In contrast, as the gestational week progressed, the white matter global microstructural integrity, lateral ventricle volume, and cerebrospinal fluid (CSF) increased but dropped postpartum. White matter tracts with robust associations with the week of gestation included the arcuate fasciculus, corpus callosum, inferior longitudinal fasciculus, inferior frontal-occipital fasciculus, superior and middle longitudinal fasciculus, cingulum bundle, corticospinal, corticopontine, and corticostriatal. These tracts provide communication between the emotional and visual processing centers.
Subcortical structures, including the bilateral caudate, ventral diencephalon, thalamus, hippocampus, left putamen, and brain stem, significantly reduced in volume across gestation.
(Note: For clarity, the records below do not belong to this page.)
(** Its version is that of the only write. *)
Lemma system_well_formed_witness :
  ∃ u n, lookup_obj (w_store demo_after_post) NamespaceGVR (key false "" "team") = Some u ∧
    GetKind u ≠ "" ∧ GetResourceVersion u = format_uint n ∧ (0 < n ≤ rv (w_store demo_after_post))%Z.
Proof.
  destruct demo_post_commits as (wr & C & _). destruct demo_stored_team as [u Hu].
  destruct (system_well_formed Registry.NewDefaultRegistry Registry.default_resources demo_rec
    default_buckets_ok demo_fresh [wr] demo_after_post demo_fresh_ok (demo_execution wr C)) as (Ho & _).
  destruct (Ho _ _ _ Hu) as (_ & Hk & i & wr' & n & _ & Hv & Hn & _). exists u, n.
  split; [exact Hu|]. split; [exact Hk|]. split; [exact Hv|exact Hn].
Defined.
MTL segmentation revealed decreased parahippocampal cortex (PHC) and hippocampal CA1, CA2, and CA3 volumes. However, the hippocampal body and parahippocampal gyrus remained largely unaltered.
Neuroanatomical brain alterations significantly correlated with serum sex hormone levels. Serum estradiol and progesterone levels rose considerably throughout pregnancy and decreased abruptly after birth. Estradiol levels were 3.4 pg/mL before conception, increased to 12,400 pg/mL three weeks before birth, and decreased to 11.5 pg/mL three months later. The corresponding progesterone levels were 0.8 ng/mL, 103 ng/mL, and 0.04 ng/mL, respectively.
Pregnancy-related neuroanatomical changes considerably outweigh typical day-to-day brain variability and measurement error. The mean cortical GMV values were nearly threefold higher than in controls. The mean GMV during gestation was sixfold (cortex) and threefold (MT) higher compared to the baseline variables. The CSF volume increase during pregnancy may result from increased water retention and cortical tissue compression. Postpartum alterations and regional differences in CT, GMV, and QA indicate cellular changes related to synaptic density, glial number, and myelination.
Conclusions
The study showed that pregnancy causes alterations in GMV, cortical thinning, and improved white matter microstructural integrity. These alterations correspond to serum estrogen hormone levels. Some alterations, such as GMV and CT decreases, continue after childbirth, but others, such as white matter integrity, appear temporary. The dataset offers a thorough brain map during gestation, offering an open-access resource for neuroscientists for further investigation.
The study’s findings may help us better understand individual variations in parental behavior, sensitivity to mental health illnesses, and brain aging patterns. Future studies with demographically enriched populations could improve the universality of the findings. Further research could explore the variables that cause brain alterations during pregnancy and investigate the social and environmental determinants of maternal health.